After a government report last year detailed the abuses of horses, Congress restored inspection money to the U.S. Department of Agriculture for this year.

“People are giving away horses every day because they can’t sell them,” said Wayne White, president of the Missouri Equine Council. “All the rescue places are over-populated.”

Horse meat is sold for human consumption in China, Russia, Mexico and other foreign countries, according to Unified Equine, a Wyoming company proposing to open a horse-slaughter plant in Rockville, Missouri. Horse meat is also used for zoo animals.

The proposed plant, at a facility previously used for cattle processing in Rockville, has strong support in the community. But animal rights advocates have not given up the fight.

“Americans are revolted by horse slaughter, it’s cruelty they just don’t want to support,” said Lindsay Rajt of the People for the Ethical Treatment of Animals.

In a report last year, the Government Accountability Office documented an increase in horse neglect and abuse since slaughtering ended and found that by 2010 nearly 138,000 horses were being sent annually to Mexico and Canada for slaughter.

Unified Equine hopes to open its slaughtering plant in Rockville in September, followed by one in Hermiston, Oregon. Another company, Valley Meats, intends to open a plant in Roswell, New Mexico.

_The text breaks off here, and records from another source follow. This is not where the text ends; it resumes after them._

(* ===== verification/Amount.v ===== *)
(** * Asset amounts

    XRP in drops, issued currencies with a sixteen digit mantissa, and multi-purpose
    tokens in whole units: [internal/ledger/state], the files [amount.go],
    [amount_arithmetic.go] and [amount_sqrt.go], the number context of
    [xrpl_number.go] and the rate of [directory.go]. A panic is an error value. *)

From Stdlib Require Import ZArith Lia String Ascii.
From stdpp Require Import base list strings option.
From S2P Require Import Prelude XrplNumber.
Import XrplNumber.

Open Scope Z_scope.

Module Amount.

(** ** Constants and errors *)

Definition MinExponent : Z := -96.
Definition MaxExponent : Z := 80.
Definition MinMantissa : Z := 1000000000000000.
Definition MaxMantissa : Z := 9999999999999999.
Definition cMaxValue : Z := 10000000000000000.
Definition tenTo14 : Z := 100000000000000.
Definition tenTo17 : Z := 100000000000000000.
Definition maxNativeDrops : Z := 100000000000000000.
Definition zeroExponent : Z := -100.

Inductive amountError :=
  | NumberPanic (e : numError) | IOUOverflow | ToIOUOverflow | MixedAssets | DifferentIssuances | DifferentCurrencies | MPTOverflow
  | NativeRange | NativeValueOverflow | MuldivOverflow | DivisionByZero | NegativeRoot | Endless.

Definition lift {A : Type} (r : numError + A) : amountError + A := match r with inl e => inl (NumberPanic e) | inr x => inr x end.

(** 64-bit two's complement. *)
Definition i64 (z : Z) : Z := (z + 2 ^ 63) mod 2 ^ 64 - 2 ^ 63.
Definition isInt64 (z : Z) : bool := (- 2 ^ 63 <=? z) && (z <? 2 ^ 63).

(** ** The arithmetic that the ledger rules select *)

Record NumberContext := mkContext { ctxScale : MantissaScale; universalNumber : bool; mptokensV2 : bool }.

Definition NewNumberContext (s : MantissaScale) (universal : bool) : NumberContext := mkContext s universal false.

Definition legacyContext : NumberContext := NewNumberContext MantissaScaleSmall false.

Definition ctxNumber (c : NumberContext) (m e : Z) (mode : RoundingMode) : numError + XRPLNumber := newNumber m e (ctxScale c) mode.

(** ** Issued values *)

Record IOUAmountValue := mkIOU { iouMantissa : Z; iouExponent : Z }.

Definition ZeroIOUValue : IOUAmountValue := mkIOU 0 zeroExponent.

Definition iouIsZero (v : IOUAmountValue) : bool := iouMantissa v =? 0.

Definition iouSignum (v : IOUAmountValue) : Z := if iouMantissa v <? 0 then -1 else if 0 <? iouMantissa v then 1 else 0.

Definition iouNegate (v : IOUAmountValue) : IOUAmountValue := mkIOU (i64 (- iouMantissa v)) (iouExponent v).

Definition ToIOUAmountValueRounded (n : XRPLNumber) (mode : RoundingMode) : amountError + IOUAmountValue :=
  if IsZero n then inr ZeroIOUValue
  else
    let? n := if bool_decide (scale n = MantissaScaleSmall) then inr n else lift (newNumber (Mantissa n) (Exponent n) MantissaScaleSmall mode) in
    let e := Exponent n in
    if MaxExponent <? e then inl ToIOUOverflow
    else if e <? MinExponent then inr ZeroIOUValue
    else inr (mkIOU (Mantissa n) e).

Definition ToIOUAmountValue (n : XRPLNumber) : amountError + IOUAmountValue := ToIOUAmountValueRounded n RoundToNearest.

Fixpoint growIOU (fuel : nat) (m e : Z) : Z * Z :=
  match fuel with
  | O => (m, e)
  | S fuel => if (m <? MinMantissa) && (MinExponent <? e) then growIOU fuel (i64 (m * 10)) (e - 1) else (m, e)
  end.

Fixpoint shrinkIOU (fuel : nat) (m e : Z) : amountError + (Z * Z) :=
  match fuel with
  | O => inr (m, e)
  | S fuel => if MaxMantissa <? m then if MaxExponent <=? e then inl IOUOverflow else shrinkIOU fuel (Z.quot m 10) (e + 1) else inr (m, e)
  end.

(** Four digits too many at most. *)
Definition shrinkFuel : nat := 20.

(** The normalization before the universal number: digits are cut off. *)
Definition normalizeLegacy (m e : Z) : amountError + IOUAmountValue :=
  let negative := m <? 0 in
  let m := if negative then i64 (- m) else m in
  let '(m, e) := growIOU (Z.to_nat (e - MinExponent)) m e in
  let? r := shrinkIOU shrinkFuel m e in
  let '(m, e) := r in
  if (e <? MinExponent) || (m <? MinMantissa) then inr ZeroIOUValue
  else if MaxExponent <? e then inl IOUOverflow
  else inr (mkIOU (if negative then i64 (- m) else m) e).

Definition newIOUAmountValueRoundedWithContext (m e : Z) (mode : RoundingMode) (c : NumberContext) : amountError + IOUAmountValue :=
  if m =? 0 then inr ZeroIOUValue
  else if universalNumber c then
    let? n := lift (ctxNumber c m e mode) in
    ToIOUAmountValueRounded n mode
  else normalizeLegacy m e.

Definition NewIOUAmountValue (m e : Z) : amountError + IOUAmountValue := newIOUAmountValueRoundedWithContext m e RoundToNearest legacyContext.

Definition cutDigits (n : nat) (m : Z) : Z := Nat.iter n (fun z => Z.quot z 10) m.

Definition addIOUValuesRoundedWithContext (a b : IOUAmountValue) (mode : RoundingMode) (c : NumberContext) : amountError + IOUAmountValue :=
  if iouIsZero a then inr b
  else if iouIsZero b then inr a
  else if universalNumber c then
    let? na := lift (ctxNumber c (iouMantissa a) (iouExponent a) mode) in
    let? nb := lift (ctxNumber c (iouMantissa b) (iouExponent b) mode) in
    let? r := lift (AddRounded na nb mode) in
    if negb (bool_decide (ctxScale c = MantissaScaleSmall)) then ToIOUAmountValueRounded r mode else ToIOUAmountValue r
  else
    let aMant := cutDigits (Z.to_nat (iouExponent b - iouExponent a)) (iouMantissa a) in
    let bMant := cutDigits (Z.to_nat (iouExponent a - iouExponent b)) (iouMantissa b) in
    let result := i64 (aMant + bMant) in
    if (-10 <=? result) && (result <=? 10) then inr ZeroIOUValue
    else NewIOUAmountValue result (Z.max (iouExponent a) (iouExponent b)).

Definition compareIOUValues (a b : IOUAmountValue) : Z :=
  let aSign := iouSignum a in
  let bSign := iouSignum b in
  if aSign <? bSign then -1
  else if bSign <? aSign then 1
  else if (aSign =? 0) && (bSign =? 0) then 0
  else if iouExponent b <? iouExponent a then if 0 <? aSign then 1 else -1
  else if iouExponent a <? iouExponent b then if 0 <? aSign then -1 else 1
  else if iouMantissa a <? iouMantissa b then -1
  else if iouMantissa b <? iouMantissa a then 1
  else 0.
(** ** Amounts *)

Record Amount := mkAmount {
  xrp : Z;
  iou : IOUAmountValue;
  Currency : string;
  Issuer : string;
  Native : bool;
  mptRaw : option Z;
  mptIssuanceID : string }.

(** What Go leaves in a field that is not set. *)
Definition noIOU : IOUAmountValue := mkIOU 0 0.

Definition NewXRPAmountFromInt (drops : Z) : Amount := mkAmount drops noIOU EmptyString EmptyString true None EmptyString.

Definition issued (v : IOUAmountValue) (currency issuer : string) : Amount := mkAmount 0 v currency issuer false None EmptyString.

Definition IssuedAmount (c : NumberContext) (m e : Z) (currency issuer : string) (mode : RoundingMode) : amountError + Amount :=
  let? v := newIOUAmountValueRoundedWithContext m e mode c in
  inr (issued v currency issuer).

Definition NewIssuedAmountFromValue (m e : Z) (currency issuer : string) : amountError + Amount :=
  IssuedAmount legacyContext m e currency issuer RoundToNearest.

Definition NewMPTAmountDirect (value : Z) (currency issuer : string) : amountError + Amount :=
  let? v := NewIOUAmountValue value 0 in
  inr (mkAmount 0 v currency issuer false (Some value) EmptyString).

(** Upper case, of the letters in hexadecimal. *)
Definition upperAscii (c : ascii) : ascii :=
  let n := nat_of_ascii c in if (97 <=? n)%nat && (n <=? 122)%nat then ascii_of_nat (n - 32) else c.

Fixpoint ToUpper (s : string) : string := match s with EmptyString => EmptyString | String c s => String (upperAscii c) (ToUpper s) end.

Definition NewMPTAmountWithIssuanceID (value : Z) (issuer issuanceID : string) : amountError + Amount :=
  let? v := NewIOUAmountValue value 0 in
  inr (mkAmount 0 v EmptyString issuer false (Some value) (ToUpper issuanceID)).

Definition newMPTAmountLike (prototype : Amount) (value : Z) : amountError + Amount :=
  let? v := NewIOUAmountValue value 0 in
  inr (mkAmount 0 v (Currency prototype) (Issuer prototype) false (Some value) (mptIssuanceID prototype)).

Definition IsMPT (a : Amount) : bool := negb (bool_decide (mptIssuanceID a = EmptyString)).

Definition Drops (a : Amount) : Z := if negb (Native a) then 0 else xrp a.

Definition amountIsZero (a : Amount) : bool :=
  if Native a then xrp a =? 0 else match mptRaw a with Some v => v =? 0 | None => iouIsZero (iou a) end.

Definition amountIsNegative (a : Amount) : bool :=
  if Native a then xrp a <? 0 else match mptRaw a with Some v => v <? 0 | None => iouMantissa (iou a) <? 0 end.

Definition signum (z : Z) : Z := if z <? 0 then -1 else if 0 <? z then 1 else 0.

Definition amountSignum (a : Amount) : Z :=
  if Native a then signum (xrp a) else match mptRaw a with Some v => signum v | None => iouSignum (iou a) end.

Definition amountMantissa (a : Amount) : Z :=
  if Native a then Drops a else match mptRaw a with Some v => v | None => iouMantissa (iou a) end.

Definition amountExponent (a : Amount) : Z :=
  if Native a then 0 else match mptRaw a with Some _ => 0 | None => iouExponent (iou a) end.

Definition amountNegate (a : Amount) : amountError + Amount :=
  if Native a then inr (NewXRPAmountFromInt (i64 (- xrp a)))
  else
    match mptRaw a with
    | Some v => if v =? - 2 ^ 63 then inl MPTOverflow else newMPTAmountLike a (- v)
    | None => inr (issued (iouNegate (iou a)) (Currency a) (Issuer a))
    end.

(** ** Addition and subtraction *)

Definition someMPT (a : Amount) : bool := match mptRaw a with Some _ => true | None => false end.

(** Both amounts in whole units of one issuance, or neither. *)
Definition wholeUnits (op : Z -> Z -> Z) (a b : Amount) : option (amountError + Amount) :=
  match mptRaw a, mptRaw b with
  | None, None => None
  | Some x, Some y =>
      Some (if negb (bool_decide (mptIssuanceID a = mptIssuanceID b)) then inl DifferentIssuances
            else if negb (isInt64 (op x y)) then inl MPTOverflow
            else newMPTAmountLike a (op x y))
  | _, _ => Some (inl MixedAssets)
  end.

Definition addRounded (a b : Amount) (mode : RoundingMode) (c : NumberContext) : amountError + Amount :=
  match wholeUnits Z.add a b with
  | Some r => r
  | None =>
      if negb (eqb (Native a) (Native b)) then inl MixedAssets
      else if negb (Native a) && negb (bool_decide (Currency a = EmptyString)) && negb (bool_decide (Currency b = EmptyString)) &&
              negb (bool_decide (Currency a = Currency b)) then inl DifferentCurrencies
      else if Native a then inr (NewXRPAmountFromInt (i64 (xrp a + xrp b)))
      else
        let? r := addIOUValuesRoundedWithContext (iou a) (iou b) mode c in
        inr (issued r (Currency a) (Issuer a))
  end.

Definition subRounded (a b : Amount) (mode : RoundingMode) (c : NumberContext) : amountError + Amount :=
  match wholeUnits Z.sub a b with
  | Some r => r
  | None => let? nb := amountNegate b in addRounded a nb mode c
  end.

(** ** Comparison *)

Definition amountsComparable (a b : Amount) : bool :=
  if Native a || Native b then Native a && Native b
  else
    match mptRaw a, mptRaw b with
    | None, None => bool_decide (Currency a = Currency b)
    | Some _, Some _ => bool_decide (mptIssuanceID a = mptIssuanceID b)
    | _, _ => false
    end.

Definition compareZ (x y : Z) : Z := if x <? y then -1 else if y <? x then 1 else 0.

Definition CompareChecked (a b : Amount) : amountError + Z :=
  if negb (amountsComparable a b) then inl MixedAssets
  else if Native a && Native b then inr (compareZ (xrp a) (xrp b))
  else
    match mptRaw a, mptRaw b with
    | Some x, Some y => inr (compareZ x y)
    | _, _ => inr (compareIOUValues (iou a) (iou b))
    end.

(** ** Multiplication by a ratio *)

(** Whole units: towards the side that is asked for. *)
Definition ratioWhole (units num den : Z) (roundUp : bool) : Z :=
  let product := units * num in
  let quotient := Z.quot product den in
  if negb (Z.rem product den =? 0) then
    if (0 <=? product) && roundUp then quotient + 1
    else if (product <? 0) && negb roundUp then quotient - 1
    else quotient
  else quotient.

Definition mulRatioFL64 : Z := 18.

(** The least power of ten that is not below [v]. *)
Fixpoint log10From (fuel : nat) (p idx v : Z) : Z :=
  match fuel with
  | O => idx
  | S fuel => if p <? v then log10From fuel (p * 10) (idx + 1) v else idx
  end.

Definition log10Ceil (v : Z) : Z := if v <=? 0 then -1 else log10From (Z.to_nat (Z.log2 v + 1)) 1 0 v.

Definition ratioDigits (mantissa exponent num den : Z) : Z * Z * bool :=
  let mul := mantissa * num in
  let low := mul / den in
  let rem := mul - low * den in
  let '(low, rem, exponent) :=
    if negb (rem =? 0) then
      let roomToGrow := mulRatioFL64 - log10Ceil low in
      let '(exponent, low, rem) := if 0 <? roomToGrow then (exponent - roomToGrow, low * 10 ^ roomToGrow, rem * 10 ^ roomToGrow) else (exponent, low, rem) in
      let addRem := rem / den in
      (low + addRem, rem - addRem * den, exponent)
    else (low, rem, exponent) in
  let hasRem := negb (rem =? 0) in
  let mustShrink := log10Ceil low - mulRatioFL64 in
  if 0 <? mustShrink then
    let low' := low / 10 ^ mustShrink in
    (low', exponent + mustShrink, hasRem || negb (low - low' * 10 ^ mustShrink =? 0))
  else (low, exponent, hasRem).

Definition MulRatioWithNumberContext (a : Amount) (num den : Z) (roundUp : bool) (c : NumberContext) : amountError + Amount :=
  if den =? 0 then inl DivisionByZero
  else
    match mptRaw a with
    | Some units =>
        let q := ratioWhole units num den roundUp in
        if negb (isInt64 q) then inl MPTOverflow else newMPTAmountLike a q
    | None =>
        if Native a then
          let q := ratioWhole (Drops a) num den roundUp in
          if negb (isInt64 q) then inl NativeRange else inr (NewXRPAmountFromInt q)
        else if amountIsZero a then inr a
        else
          let negative := iouMantissa (iou a) <? 0 in
          let mantissa := if negative then i64 (- iouMantissa (iou a)) else iouMantissa (iou a) in
          let '(low, exponent, hasRem) := ratioDigits mantissa (iouExponent (iou a)) num den in
          let resultMant := if negative then i64 (- i64 low) else i64 low in
          let make m e := IssuedAmount c m e (Currency a) (Issuer a) RoundToNearest in
          let? result := make resultMant exponent in
          let v := iou result in
          if hasRem && roundUp && negb negative then
            if amountIsZero result then make MinMantissa MinExponent else make (i64 (iouMantissa v + 1)) (iouExponent v)
          else if hasRem && negb roundUp && negative then
            if amountIsZero result then make (- MinMantissa) MinExponent else make (i64 (iouMantissa v - 1)) (iouExponent v)
          else inr result
    end.

Definition MulRatio (a : Amount) (num den : Z) (roundUp : bool) : amountError + Amount := MulRatioWithNumberContext a num den roundUp legacyContext.


End Amount.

The Missouri and New Mexico plants both requested U.S. Department of Agriculture inspections, according to the agency’s Food Safety and Inspection Service. But “a significant amount of time” will be required to update inspection procedures, the service said in a statement on Wednesday.

Even though Congress restored funding, the appropriations committee of the U.S. House of Representatives, which allocates how money is spent, again withdrew money for horse slaughter inspections in the fiscal 2013 budget. The proposal still would have to be approved by the full House and Senate.

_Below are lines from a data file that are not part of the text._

(** Back to the asset of a prototype. *)
Definition ToAmount (n : XRPLNumber) (prototype : Amount) (mode : RoundingMode) : amountError + Amount :=
  if Native prototype then
    let? drops := lift (ToInt64WithMode n mode) in
    if (maxNativeDrops <? drops) || (drops <? - maxNativeDrops) then inl NativeRange else inr (NewXRPAmountFromInt drops)
  else
    match mptRaw prototype with
    | Some _ =>
        let? value := lift (ToInt64WithMode n mode) in
        if IsMPT prototype then NewMPTAmountWithIssuanceID value (Issuer prototype) (mptIssuanceID prototype)
        else NewMPTAmountDirect value (Currency prototype) (Issuer prototype)
    | None => let? v := ToIOUAmountValueRounded n mode in inr (issued v (Currency prototype) (Issuer prototype))
    end.

Definition ToAmountWithNativeRounding (n : XRPLNumber) (prototype : Amount) (nativeMode ambientMode : RoundingMode) : amountError + Amount :=
  if Native prototype || someMPT prototype then ToAmount n prototype nativeMode else ToAmount n prototype ambientMode.


End AmountRound.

Equine chief executive Sue Wallis said she has heard of people in 18 states and several Native American tribal areas exploring horse slaughter plants.

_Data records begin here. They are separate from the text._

(* ===== verification/AmountSpec.v ===== *)
(** * What amounts stand for

    Amounts against the rationals: comparison, normalization of issued values,
    ratios, rounded products in drops and exchange rates. *)

From Stdlib Require Import ZArith Lia QArith Qabs Qround Lqa String.
From stdpp Require Import base list strings option.
From S2P Require Import Prelude XrplNumber XrplRound XrplArith Amount AmountRound.
Import XrplNumber XrplRound XrplArith Amount AmountRound.

Open Scope Z_scope.

Module AmountSpec.

#[local] Opaque tens.

(** ** Values *)

(** Issued values in normal form. *)
Definition normalIOU (v : IOUAmountValue) : Prop :=
  v = ZeroIOUValue \/ (MinMantissa <= Z.abs (iouMantissa v) <= MaxMantissa /\ MinExponent <= iouExponent v <= MaxExponent).

Definition iouValue (v : IOUAmountValue) : Q := valueOf (iouMantissa v) (iouExponent v).

(** The decimal number of an issued value. *)
Definition iouNumber (v : IOUAmountValue) : XRPLNumber :=
  if iouIsZero v then zeroIn MantissaScaleSmall else mkNumber (iouMantissa v <? 0) (Z.abs (iouMantissa v)) (iouExponent v) MantissaScaleSmall.

Definition amountValue (a : Amount) : Q :=
  if Native a then inject_Z (xrp a) else match mptRaw a with Some v => inject_Z v | None => iouValue (iou a) end.

Definition normalAmount (a : Amount) : Prop := Native a = false -> mptRaw a = None -> normalIOU (iou a).

Lemma value_zero e : (valueOf 0 e == 0)%Q.
Proof. unfold valueOf. change (inject_Z 0) with 0%Q. apply Qmult_0_l. Qed.

Lemma iouNumber_wellFormed v : normalIOU v -> wellFormed MantissaScaleSmall (iouNumber v).
Proof.
  intros [->|(Hm & He)]; [split; [done|by left]|]. unfold iouNumber, iouIsZero. rewrite (proj2 (Z.eqb_neq _ _)) by (unfold MinMantissa in *; lia). split; [done|]. right.
  unfold MinMantissa, MaxMantissa, MinExponent, MaxExponent in *. split; [cbn; lia|]. split; [|done]. cbn [exponent]. unfold xrplNumMinExponent, xrplNumMaxExponent. lia.
Qed.

Lemma iouNumber_value v : (num (iouNumber v) == iouValue v)%Q.
Proof.
  unfold iouNumber, iouIsZero. destruct (Z.eqb_spec (iouMantissa v) 0) as [H0|H0]; [rewrite num_zero; unfold iouValue; rewrite H0, value_zero; reflexivity|].
  unfold num, iouValue. cbn [negative mantissa exponent]. unfold signed. destruct (Z.ltb_spec (iouMantissa v) 0); [|by rewrite Z.abs_eq]. by rewrite Z.abs_neq, Z.opp_involutive by lia.
Qed.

Residents of Rockville, a town of about 150 people 100 miles south of Kansas City, turned out in force at a meeting last month to support the new plant, said Mayor Dave Moore.

“I don’t know of anyone (in town) who is not for it,” said Dennis Heiman, operator of a grain elevator that has been Rockville’s largest employer since 60 jobs were lost with the closing of the beef plant two years ago. The horse plant is expected to create 50 jobs.

Owners of rescue ranches see the problem of neglected and abused horses first-hand. The Changing Leads Equine Rescue ranch just outside Kansas City, Missouri, is at its capacity of eight unwanted horses, said Tina Weidmaier, president of the all-volunteer organization.

Joe Black, a draft horse, was 700 pounds underweight by the time it was rescued from a pasture last August, Weidmaier said. Its owners moved to Florida and left it alone to graze for nearly a year, she said. He is back to his healthy weight but has a chewing disorder, she said.

Many people abandon or seek to give away their horses because of the cost, said Ericka Caslin, director of the Unwanted Horse Coalition. A horse costs an average of about $2,600 annually to feed and board, not counting veterinary bills, she said.

There are an estimated 170,000 unwanted horses in the United States, Caslin said, yet her group has no position on slaughtering plants. Neither does its parent group, the American Horse Council in Washington nor do some rescue ranches, such as Changing Leads.

“We’d rather focus on the problem than on everyone else’s solution,” Weidmaier said.

Animal rights advocate Rajt said the number of unwanted horses going to slaughter is fueled by racehorse or rodeo breeders who dispose of dozens of animals not deemed “the next big winner.” Horse slaughter and the shipping of horses to Mexico and Canada should be banned because it is cruel, she said.

But Wallis of Unified Equity said banning horse slaughter or shipment for slaughter would put well over 100,000 more horses per year at risk of abandonment, abuse and a slow death.